Well, our Monthly nursery fee for 15 hours a week is between £150 and £200 a month. Between £1800 and £2400 a year! How can that be? The simple answer is nurseries can choose how to offer the hours. You will be lucky to find a nursery that lets you take the hours as and when. In my nursery, the funding is limited to 3 hours per session, term time only. I can only take 9 of my 15 hours. Some nurseries let you spread the hours over the whole year which saves larger bills during the holidays if you’re lucky. The rest of the hours for the session at my nursery are charged at a higher hourly rate than the normal. Although it;s definitely cheaper, it;s not technically free and although our bill isn’t huge, it’s a big chunk when you’re on a lower income.
I actually work 22.5 hours a week (recently reduced from 26). If I had to pay childcare for extra sessions, It would not be cost effective for me to work. So how do I make up the shortfall in my childcare? Childcare Circles!
What are they? Well, childcare circles or babysitting rings are more often than not set up between friends. Those people who do not have the privilege of having regular babysitters can get out and enjoy an evening without having to pay the earth on top of a night out. They are often close friends, and the group set up rules and have a token type system.

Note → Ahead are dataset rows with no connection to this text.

(* ===== verification/Landing.v ===== *)
(** How runs end ([src/internal/queue/landing.go] and the batch halves of
    reconcile.go and command.go): the gates before a landing, the one
    compare-and-swap that lands a chain, recovery of a landing already in target
    history, and every other terminal outcome with its records, parks, pins and
    events. *)
From S2P Require Import Prelude GoString Core Slots Daemon Controls CheckGraph Scheduling Spec Governor Trial.

Open Scope string_scope.
Open Scope list_scope.
Open Scope Z_scope.

(** src/internal/queue/landing.go:337-345 [finishRun] A member's terminal event. *)
Definition terminalEvent (o : Outcome) (now : Z) (target : string) (c : Candidate) (runID : string)
    (rec : RunRecord) (detail : string) : Event :=
  event (eventKindForOutcome o) now target c runID <| e_Record := Some rec |> <| e_Detail := detail |>.

(** An externally named target: [config.Target{Name: name}]. *)
Definition bareTarget (name : string) : Target := mkTarget name "" "" "" 0 0 "" None.

Section Landing.
Context (cfg : Config) (w : World).
Implicit Types (d : Daemon) (r : run) (t : Target) (c : Candidate) (o : Outcome).

(** ** Concluding a run *)

(** src/internal/queue/landing.go:432-434 [unpin] *)
Definition unpin (oid : string) d : Daemon := d <| d_pins ::= (fun s => s ∖ {[oid]}) |>.

(** src/internal/queue/landing.go:380-404 [finalizeRun] *)
Definition finalizeRun r d : Daemon :=
  let d := match u_members r with
           | m :: _ => if bool_decide (rr_Outcome (rm_rec m) = OutcomeSkipped) then d else forgetPrepared (u_runID r) d
           | [] => d
           end in
  let d := if isSome (d_landedPins d !! u_chainTip r) then d else unpin (u_chainTip r) d in
  scheduleTrialReap cfg (u_trialRef r) (u_chainTip r) d.

(** src/internal/queue/landing.go:318-324 [finishRun] The detail recorded for a member, with what was overridden. *)
Definition memberDetail r (detail : string) : string :=
  let detail := if String.eqb (u_emergencyReason r) "" then detail
                else "EMERGENCY: checks bypassed; " +:+ u_emergencyReason r +:+ "; " +:+ detail in
  if String.eqb (u_pauseOverrideReason r) "" then detail
  else "PAUSE OVERRIDE: " +:+ u_pauseOverrideReason r +:+ "; " +:+ detail.

(** src/internal/queue/landing.go:317-326 [finishRun] *)
Definition stampOutcome o (detail : string) (now : Z) (m : runMember) : runMember :=
  m <| rm_rec ::= (fun rec => rec <| rr_Outcome := o |> <| rr_Detail := detail |> <| rr_EndedAt := now |>) |>.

One token is perhaps an hours worth of childcare. Each party perhaps starts with 4 tokens and you give and receive between the group. However, childcare circles can easily be adapted for daycare around working parents.

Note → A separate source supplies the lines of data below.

(* ===== verification/LaneSpec.v ===== *)
(** What holds of every lane the queue can build: the theorems about Lane.v. *)
From S2P Require Import Prelude GoString Core Slots Daemon Controls CheckGraph Scheduling Spec Governor Trial Landing Lane.

Open Scope string_scope.
Open Scope list_scope.
Open Scope Z_scope.

(** A candidate map is keyed by ref, and no slot is the target's own ref. *)
Definition cands_ok (safe : string -> Prop) (cands : gmap string Candidate) : Prop :=
  forall ref c, cands !! ref = Some c -> c_Ref c = ref /\ (c_Source c = "" -> ~ safe ref).

Definition laneCands (l : list run) : list Candidate := concat (map (fun r => rm_cand <$> u_members r) l).

(** Each run is tested on top of the chain tip of the run before it. *)
Definition chained (l : list run) : Prop :=
  forall i r r', l !! i = Some r -> l !! S i = Some r' -> u_baseOID r' = u_chainTip r.

(** How many runs a target's mode allows, and of how many members. *)
Definition mode_ok (t : Target) (l : list run) : Prop :=
  if String.eqb (t_Mode t) "speculate" then Forall (fun r => length (u_members r) = 1%nat) l else (length l <= 1)%nat.

(** The lane invariant of a target: its runs have members, belong to it, are
    stacked on each other's tips and own no protected ref. Outside an operator's
    emergency ([strict]) no ref is tested twice either, and only a speculating
    target has more than one run, each then of a single member. *)
Record lane_when (strict : Prop) (safe : string -> Prop) (t : Target) (l : list run) : Prop := {
  lo_target : Forall (fun r => u_target r = t_Name t) l;
  lo_members : Forall (fun r => u_members r <> []) l;
  lo_refs : strict -> NoDup (c_Ref <$> laneCands l);
  lo_chained : chained l;
  lo_mode : strict -> mode_ok t l;
  lo_apart : Forall (refs_apart safe) l;
}.

Definition lane_ok : (string -> Prop) -> Target -> list run -> Prop := lane_when True.

Lemma lane_ok_nil strict safe t : lane_when strict safe t [].
Proof. split; try constructor; try done. intros _. unfold mode_ok. case_match; [constructor|simpl; lia]. Qed.

Lemma laneCands_app l1 l2 : laneCands (l1 ++ l2) = laneCands l1 ++ laneCands l2.
Proof. unfold laneCands. by rewrite map_app, concat_app. Qed.

Lemma ident_cands r r' : ident r' = ident r -> rm_cand <$> u_members r' = rm_cand <$> u_members r.
Proof.
  unfold ident. intros [= _ _ _ _ _ H]. apply (f_equal (map fst)) in H. by rewrite !map_map in H.
Qed.

(** The invariant only reads what a run keeps while in flight. *)
Lemma lane_ok_ident strict safe t l l' :
  Forall2 (fun r r' => ident r' = ident r) l l' -> lane_when strict safe t l -> lane_when strict safe t l'.
Proof.
  intros H [Ht Hm Hr Hc Hs Ha].
  assert (forall r r', ident r' = ident r ->
    u_target r' = u_target r /\ u_baseOID r' = u_baseOID r /\ u_chainTip r' = u_chainTip r /\ u_trialRef r' = u_trialRef r) as Hi
    by (unfold ident; intros r r' [=]; auto).
  assert (forall P : run -> Prop, (forall r r', ident r' = ident r -> P r -> P r') -> Forall P l -> Forall P l') as Hall.
  { intros P HP. clear - H HP. induction H; intros Hf; [done|]. inversion Hf; subst. constructor; eauto. }
  split.
  - revert Ht. apply Hall. intros r r' E. by destruct (Hi r r' E) as [-> _].
  - revert Hm. apply Hall. intros r r' E. pose proof (ident_cands r r' E) as Ec. intros Hn Hz.
    rewrite Hz in Ec. by destruct (u_members r).
  - replace (laneCands l') with (laneCands l); [done|]. unfold laneCands. f_equal. clear - H.
    induction H; [done|]. cbn. f_equal; [|done]. symmetry. by apply ident_cands.
  - intros i r r' E1 E2. eapply Forall2_lookup_r in E1 as (r0 & E0 & I0); [|exact H].
    eapply Forall2_lookup_r in E2 as (r1 & E1 & I1); [|exact H].
    destruct (Hi _ _ I1) as (_ & -> & _), (Hi _ _ I0) as (_ & _ & -> & _). eauto.
  - intros Hst. specialize (Hs Hst). unfold mode_ok in *. rewrite <- (Forall2_length _ _ _ H). case_match; [|done]. revert Hs. apply Hall. intros r r' E Hlen.
    pose proof (f_equal length (ident_cands r r' E)) as El. rewrite !length_fmap in El. congruence.
  - revert Ha. apply Hall. intros r r' E Hr'. eapply refs_apart_cands; [exact Hr'|apply Hi; done|by apply ident_cands].
Qed.

Lemma laneCands_sub l1 l2 : l1 `sublist_of` l2 -> laneCands l1 `sublist_of` laneCands l2.
Proof.
  induction 1 as [|r l1 l2 _ IH|r l1 l2 _ IH]; [done| |]; unfold laneCands in *; cbn.
  - by apply sublist_app.
  - by apply sublist_inserts_l.
Qed.

Lemma lane_ok_take strict safe t l i : lane_when strict safe t l -> lane_when strict safe t (take i l).
Proof.
  intros [Ht Hm Hr Hc Hs Ha]. assert (take i l `sublist_of` l) as Hsub by apply sublist_take.
  split; try by apply Forall_take.
  - intros Hst. eapply sublist_NoDup; [by apply Hr|]. by apply sublist_fmap, laneCands_sub.
  - intros j r r' [E1 _]%lookup_take_Some [E2 _]%lookup_take_Some. eauto.
  - intros Hst. specialize (Hs Hst). unfold mode_ok in *. case_match; [by apply Forall_take|]. rewrite length_take. lia.
Qed.

Lemma lane_ok_drop strict safe t l i : lane_when strict safe t l -> lane_when strict safe t (drop i l).
Proof.
  intros [Ht Hm Hr Hc Hs Ha]. assert (drop i l `sublist_of` l) as Hsub by apply sublist_drop.
  split; try by apply Forall_drop.
  - intros Hst. eapply sublist_NoDup; [by apply Hr|]. by apply sublist_fmap, laneCands_sub.
  - intros j r r'. rewrite !lookup_drop. replace (i + S j)%nat with (S (i + j)) by lia. eauto.
  - intros Hst. specialize (Hs Hst). unfold mode_ok in *. case_match; [by apply Forall_drop|]. rewrite length_drop. lia.
Qed.

(** Adding a run for fresh candidates on top of the lane. *)
Lemma lane_ok_snoc strict safe t l r :
  lane_when strict safe t l -> u_target r = t_Name t -> u_members r <> [] ->
  (strict -> NoDup (c_Ref <$> (rm_cand <$> u_members r))) ->
  (strict -> forall c, c ∈ rm_cand <$> u_members r -> c_Ref c ∉ c_Ref <$> laneCands l) ->
  (forall p, last l = Some p -> u_baseOID r = u_chainTip p) ->
  (strict -> mode_ok t (l ++ [r])) -> refs_apart safe r ->
  lane_when strict safe t (l ++ [r]).
Proof.
  intros [Ht Hm Hr Hc Hs Ha] Et Em Hn Hf Hb H1 Hap.
  split; try (apply Forall_app; split; [done|]; by apply Forall_singleton); try done.
  - intros Hst. rewrite laneCands_app, fmap_app. apply NoDup_app. split_and!; [by apply Hr| |].
    + intros x Hx Hy. unfold laneCands in Hy. cbn in Hy. rewrite app_nil_r in Hy.
      apply list_elem_of_fmap in Hy as (c & -> & Hc'). by apply (Hf Hst c).
    + unfold laneCands. cbn. rewrite app_nil_r. by apply Hn.
  - intros i a b E1 E2. apply lookup_app_Some in E2 as [E2|[Hle E2]].
    + rewrite lookup_app_l in E1; [eauto|]. apply lookup_lt_Some in E2. lia.
    + destruct (S i - length l)%nat eqn:Ed; [|done]. cbn in E2. injection E2 as <-. apply Hb.
      rewrite last_lookup. replace (pred (length l)) with i by lia.
      rewrite lookup_app_l in E1; [done|]. lia.
Qed.

Lemma pickUpTo_facts safe d target cands n inFlight :
  cands_ok safe cands ->
  let cs := pickUpTo d target cands n inFlight in
  NoDup (c_Ref <$> cs) /\ (forall c, c ∈ cs -> cands !! c_Ref c = Some c /\ c_Ref c ∉ inFlight).
Proof.
  intros Hk. cbv zeta. unfold pickUpTo.
  destruct (pickRefs_spec d target cands (keys_of cands) n inFlight) as ([Hnd Hfrom _] & _).
  destruct (pick_sorted d target cands inFlight (keys_of cands) (reflexivity _)) as (Hel & _). cbv zeta in Hel.
  assert (forall ref, ref ∈ pickRefs d target cands (keys_of cands) n inFlight ->
    exists c, cands !! ref = Some c /\ c_Ref c = ref /\ ref ∉ inFlight) as H.
  { intros ref Hin. apply Hfrom, Hel in Hin. unfold eligible in Hin. destruct (cands !! ref) as [c|] eqn:E; [|done].
    exists c. split; [done|]. split; [by eapply Hk|]. rewrite !andb_true_iff in Hin. destruct Hin as [_ Hin].
    by apply negb_true_iff, bool_decide_eq_false in Hin. }
  revert Hnd H. generalize (pickRefs d target cands (keys_of cands) n inFlight). clear. intros l Hnd H.
  split.
  - induction Hnd as [|ref l Hr Hnd IH]; [constructor|]. cbn.
    destruct (H ref (list_elem_of_here _ _)) as (c & E & Ec & _). rewrite E. simpl. rewrite Ec. constructor.
    + intros Hin. apply list_elem_of_fmap in Hin as (c' & E' & Hc'). apply list_elem_of_In, in_map_iff in Hc' as (ref' & <- & Hr').
      apply list_elem_of_In in Hr'. destruct (H ref' (list_elem_of_further _ _ _ Hr')) as (c2 & E2 & Ec2 & _).
      rewrite E2 in E'. simpl in E'. congruence.
    + apply IH. intros ref' Hr'. apply H. by apply list_elem_of_further.
  - intros c Hc. apply list_elem_of_In, in_map_iff in Hc as (ref & <- & Hr).
    apply list_elem_of_In in Hr. destruct (H ref Hr) as (c & E & Ec & Hi). rewrite E. simpl. by rewrite Ec.
Qed.

(** Everything but the lanes, as in [quiet]. *)
Definition calm (safe : string -> Prop) (ts : list (EventKind * Candidate)) (d d' : Daemon) : Prop :=
  quiet safe ts (d <| d_lanes := d_lanes d' |>) d'.

Definition others_kept (target : string) (d d' : Daemon) : Prop :=
  forall t, t <> target -> lane_of d' t = lane_of d t.

Lemma quiet_calm safe ts d d' : quiet safe ts d d' -> calm safe ts d d'.
Proof. intros []. by split. Qed.

Lemma calm_trans safe ts1 ts2 d1 d2 d3 : calm safe ts1 d1 d2 -> calm safe ts2 d2 d3 -> calm safe (ts1 ++ ts2) d1 d3.
Proof.
  intros H1 H2. unfold calm in *. eapply quiet_trans; [|exact H2]. destruct H1. by split.
Qed.

Lemma quiet_lane safe ts d d' t : quiet safe ts d d' -> lane_of d' t = lane_of d t.
Proof. intros Q. unfold lane_of. by rewrite (qt_lanes _ _ _ _ Q). Qed.

Lemma moves_facts safe ts target runs d d' :
  moves safe ts target runs d d' -> calm safe ts d d' /\ lane_of d' target = runs /\ others_kept target d d'.
Proof.
  unfold moves. intros Q. split_and!.
  - destruct Q. by split.
  - rewrite (quiet_lane _ _ _ _ _ Q). unfold lane_of, setLane. simpl. by rewrite lookup_insert_eq.
  - intros t Ht. rewrite (quiet_lane _ _ _ _ _ Q). unfold lane_of, setLane. simpl. by rewrite lookup_insert_ne.
Qed.

(** What refilling a lane may do to it. *)
Definition refilled (strict : Prop) (safe : string -> Prop) (t : Target) (d d' : Daemon) : Prop :=
  (exists ts, calm safe ts d d') /\ others_kept (t_Name t) d d' /\
  lane_when strict safe t (lane_of d' (t_Name t)) /\ lane_of d (t_Name t) `prefix_of` lane_of d' (t_Name t).

Lemma buildChainLink_cand cfg w name base c body group runID d :
  match fst (fst (buildChainLink cfg w name base c body group runID d)) with
  | LinkClean link _ => cl_cand link = c
  | _ => True
  end.
Proof.
  unfold buildChainLink. cbv zeta. destruct (w_trial w base c) as [trial|e]; [|done]. destruct (negb _); [done|].
  destruct (onClean _ _ _ _ _ _ _) as [id d1]. destruct (_ && _); [done|]. destruct (buildMergeMessage _ _ _ _) as [msg|]; [|done].
  destruct (if linearTarget cfg name then _ else _) as [msg'|]; [|done]. destruct (w_commit _ _ _ _ _); [|done].
  by destruct (rememberPrepared _ _ _ _ _) as [[] d2].
Qed.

I am extremely lucky that a close friend of mine was only 3 months behind me when I expecting Finlay. One day when the babies were small the topic of nursery came up and how expensive it was. A friend actually suggested we looked after each others baby to save money. We looked at each other and agreed. When we went back to work, I would have her little girl one day a week and she would have Finlay on another. Neither of us use the full day, but the option is there if that is needed. It saves us both money and can be extremely flexible. We have been doing it for almost 3 years now.
Things to consider when setting up a childcare circle around work
- They work better for closer friends rather than acquaintances
- Think about how much you trust the other party
- How many people will be involved/how many babies can you cope with
- Ensure you all discuss the terms and arrangements
- Is everyone happy and agrees?
- Do you have a back up plan in case it falls through?
- Can give you flexibility, hours not fixed like nursery
- Saves a lot of money
- Baby looked after by someone you know and trust
- Children can form close friendships/bonds
- Could fall through quite easily if one party pulls out
- dependent on two way trust
- No cover when the other party is on holiday/during sickness
- If you only have one day off, it won’t be just you and your child
Personally, the childcare circle I have been part of has worked so well for me and my friend. Without it, I don’t think I could work the hours I do and get my little bit of independence. Luckily both our works have good family friendly working policies in place. On the odd days where either of us has been away or sick, it hasn’t caused a problem. If you have close friends with children of a similar age, then bring up the subject. You might be surprised and find an affordable solution to childcare issues!